(** * run-command-on-git-revisions: the command-line entry point and the
      repository-opening stub, embedded from [main.go].

    The program parses three flags ([-s], [-e], [-p]) and the trailing
    command, fills in defaults, and calls [runCommandOnGitRevisions], which
    opens the repository with go-git and returns.  The embedding keeps the
    control flow of the Go source statement by statement: [flag.Parse] ends
    the process on a command line it does not accept, and [log.Fatalf]
    stops it with status 1, so whatever follows it in the same block is
    never reached. *)

From Stdlib Require Import String Ascii List ZArith Bool Arith Lia.
Import ListNotations.
Local Open Scope string_scope.
Local Open Scope list_scope.

(** ** Go values used by the program *)

(** Go's [error] values.  [errorString] is what [errors.New] builds;
    [wrapError] is what [fmt.Errorf] builds for a format with [%w]: it keeps
    the formatted message and the wrapped error.  A Go [error] that may be
    [nil] is an [option error]. *)
Inductive error : Type :=
| errorString (s : string)
| wrapError (msg : string) (err : error).

(** [err.Error()]. *)
Definition Error (e : error) : string :=
  match e with
  | errorString s => s
  | wrapError msg _ => msg
  end.

(** ** The repository collaborator (go-git)

    The program never looks inside a [*git.Repository]; the record below is
    the state a repository has on disk, so that statements about it (what
    is left unchanged, which revision is an ancestor of which) can be
    written down.  Revisions are named by strings. *)
Module plumbing.

Definition Hash := string.

Record Repository : Type := mkRepository {
  commits : list (Hash * list Hash);   (* commit, its parents *)
  refs : list (string * Hash);         (* symbolic names, HEAD included *)
  worktree : option Hash               (* the checked-out commit *)
}.

Fixpoint assoc {A : Type} (k : string) (l : list (string * A)) : option A :=
  match l with
  | [] => None
  | (k', v) :: l' => if String.eqb k k' then Some v else assoc k l'
  end.

(** A name resolves through the refs first, then as a commit hash. *)
Definition resolveRevision (r : Repository) (name : string) : option Hash :=
  match assoc name (refs r) with
  | Some h => Some h
  | None =>
      match assoc name (commits r) with
      | Some _ => Some name
      | None => None
      end
  end.

Definition parents (r : Repository) (h : Hash) : list Hash :=
  match assoc h (commits r) with
  | Some ps => ps
  | None => []
  end.

(** [reaches n r a h]: commit [a] is [h] or is met by following parent
    links backward from [h], in at most [n] steps. *)
Fixpoint reaches (n : nat) (r : Repository) (a h : Hash) : bool :=
  String.eqb a h ||
  match n with
  | O => false
  | S n' => existsb (reaches n' r a) (parents r h)
  end.

(** [start] is an ancestor of (or equal to) [end_]. *)
Definition is_ancestor (r : Repository) (start end_ : string) : bool :=
  match resolveRevision r start, resolveRevision r end_ with
  | Some a, Some h => reaches (List.length (commits r)) r a h
  | _, _ => false
  end.

End plumbing.

(** ** The process and its surroundings *)

(** What the process does that can be seen from outside it.  [EvCall] marks
    the entry of [runCommandOnGitRevisions] with its four arguments;
    [EvStderr] and [EvUsage] are what the [flag] package writes to standard
    error (a message line, the usage text).  [EvExec] (spawning the user
    command for a revision) and [EvReport] (a line of per-revision report)
    belong to the alphabet of such a tool; [main.go] imports neither
    [os/exec] nor writes to standard output. *)
Inductive event : Type :=
| EvGetwd
| EvCall (start end_ path : string) (args : list string)
| EvPlainOpen (path : string)
| EvLog (msg : string)
| EvExec (revision : string) (argv : list string)
| EvReport (line : string)
| EvStderr (line : string)
| EvUsage.

(** The surroundings of the process: the current working directory as
    [os.Getwd] would report it ([None]: it fails), and what lies on disk at
    each absolute path, as [git.PlainOpen] would find it there. *)
Record World : Type := mkWorld {
  cwd : option string;
  disk : string -> error + plumbing.Repository
}.

(** A computation either returns a value or ends the process with a
    status. *)
Inductive result (A : Type) : Type :=
| Ret (a : A)
| Exit (code : Z).
Arguments Ret {A} a.
Arguments Exit {A} code.

Record Outcome (A : Type) : Type := mkOutcome {
  value : result A;
  final : World;
  emitted : list event
}.
Arguments mkOutcome {A} value final emitted.
Arguments value {A} o.
Arguments final {A} o.
Arguments emitted {A} o.

Definition M (A : Type) : Type := World -> Outcome A.

Definition ret {A : Type} (a : A) : M A :=
  fun w => mkOutcome (Ret a) w [].

Definition bind {A B : Type} (m : M A) (f : A -> M B) : M B :=
  fun w =>
    match m w with
    | mkOutcome (Ret a) w1 t1 =>
        match f a w1 with
        | mkOutcome v w2 t2 => mkOutcome v w2 (t1 ++ t2)
        end
    | mkOutcome (Exit c) w1 t1 => mkOutcome (Exit c) w1 t1
    end.

Definition emit (e : event) : M unit :=
  fun w => mkOutcome (Ret tt) w [e].

Definition exit {A : Type} (code : Z) : M A :=
  fun w => mkOutcome (Exit code) w [].

Declare Scope go_scope.
Delimit Scope go_scope with go.
Notation "x <- m ;; k" := (bind m (fun x => k))
  (at level 61, m at next level, right associativity) : go_scope.
Notation "' p <- m ;; k" := (bind m (fun x => let p := x in k))
  (at level 61, p pattern, m at next level, right associativity) : go_scope.
Notation "m ;; k" := (bind m (fun _ => k))
  (at level 61, right associativity) : go_scope.
Local Open Scope go_scope.

(** ** The packages the program imports *)

Module os.

(** [os.Getwd() (dir string, err error)]. *)
Definition Getwd : M (string * option error) :=
  emit EvGetwd ;;
  fun w =>
    match cwd w with
    | Some d => ret (d, None) w
    | None => ret ("", Some (errorString "getwd: no such file or directory")) w
    end.

End os.

(** [path/filepath] on Unix, as far as go-git uses it to open a
    repository. *)
Module filepath.

(** [strings.Split(s, "/")]. *)
Fixpoint elements (s : string) : list string :=
  match s with
  | EmptyString => [EmptyString]
  | String c s' =>
      if Ascii.eqb c "/" then EmptyString :: elements s'
      else
        match elements s' with
        | e :: es => String c e :: es
        | [] => [String c EmptyString]
        end
  end.

Definition IsAbs (path : string) : bool :=
  match path with
  | String c _ => Ascii.eqb c "/"
  | EmptyString => false
  end.

(** The elements [Clean] keeps, the last kept first in [kept]: empty and
    [.] elements are dropped; [..] removes the element before it, is
    dropped at the root, and is kept at the head of a relative path. *)
Fixpoint cleanElements (rooted : bool) (kept : list string)
    (elems : list string) : list string :=
  match elems with
  | [] => rev kept
  | e :: rest =>
      if String.eqb e "" || String.eqb e "." then
        cleanElements rooted kept rest
      else if String.eqb e ".." then
        match kept with
        | top :: below =>
            if String.eqb top ".." then cleanElements rooted (e :: kept) rest
            else cleanElements rooted below rest
        | [] =>
            if rooted then cleanElements rooted [] rest
            else cleanElements rooted [e] rest
        end
      else cleanElements rooted (e :: kept) rest
  end.

(** [filepath.Clean]. *)
Definition Clean (path : string) : string :=
  if String.eqb path "" then "."
  else
    let rooted := IsAbs path in
    let out := String.concat "/" (cleanElements rooted [] (elements path)) in
    if rooted then "/" ++ out
    else if String.eqb out "" then "." else out.

(** [filepath.Join(a, b)]. *)
Definition Join (a b : string) : string :=
  if String.eqb a "" then (if String.eqb b "" then "" else Clean b)
  else Clean (a ++ "/" ++ b).

(** [filepath.Abs(path) (string, error)]: a relative path is joined to the
    working directory, which is read for that purpose. *)
Definition Abs (path : string) : M (string * option error) :=
  if IsAbs path then ret (Clean path, None)
  else
    '(wd, err) <- os.Getwd ;;
    match err with
    | Some e => ret ("", Some e)
    | None => ret (Join wd path, None)
    end.

End filepath.

Module git.

(** [git.PlainOpen(path)], returning the repository and the error.  go-git
    makes the path absolute with [filepath.Abs] and reads what is on disk
    there; it writes nothing. *)
Definition PlainOpen (path : string)
  : M (option plumbing.Repository * option error) :=
  emit (EvPlainOpen path) ;;
  '(abs, err) <- filepath.Abs path ;;
  match err with
  | Some e => ret (None, Some e)
  | None =>
      fun w =>
        match disk w abs with
        | inr r => ret (Some r, None) w
        | inl e => ret (None, Some e) w
        end
  end.

End git.

Module fmt.

(** [fmt.Errorf(prefix + "%w", err)]. *)
Definition Errorf_w (prefix : string) (err : error) : error :=
  wrapError (prefix ++ Error err) err.

End fmt.

Module log.

(** [log.Fatalf] and [log.Fatal]: print, then [os.Exit(1)].  The date
    and time the logger puts before the message are left out. *)
Definition Fatalf (msg : string) : M unit :=
  emit (EvLog msg) ;; exit 1%Z.

Definition Fatal (err : error) : M unit :=
  emit (EvLog (Error err)) ;; exit 1%Z.

End log.

(** The three flag variables of [main] and the arguments not yet consumed,
    [flag.Args()]: the state of the command-line flag set while and after it
    is parsed.  A flag that was not set holds its default, the empty
    string. *)
Record Flags : Type := mkFlags {
  startFlag : string;
  endFlag : string;
  pathFlag : string;
  Args : list string
}.

(** The [flag] package, for the flag set [main] declares: the string flags
    [s], [e] and [p], parsed with [ExitOnError]. *)
Module flag.

Definition setArgs (f : Flags) (args : list string) : Flags :=
  mkFlags (startFlag f) (endFlag f) (pathFlag f) args.

(** [f.formal[name]], as the setter of the flag's variable. *)
Definition formal (name : string) : option (string -> Flags -> Flags) :=
  if String.eqb name "s" then
    Some (fun v f => mkFlags v (endFlag f) (pathFlag f) (Args f))
  else if String.eqb name "e" then
    Some (fun v f => mkFlags (startFlag f) v (pathFlag f) (Args f))
  else if String.eqb name "p" then
    Some (fun v f => mkFlags (startFlag f) (endFlag f) v (Args f))
  else None.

What you need to do
State how many lines in the records above contain the word "EmptyString". Write the number alone.

Answer box
4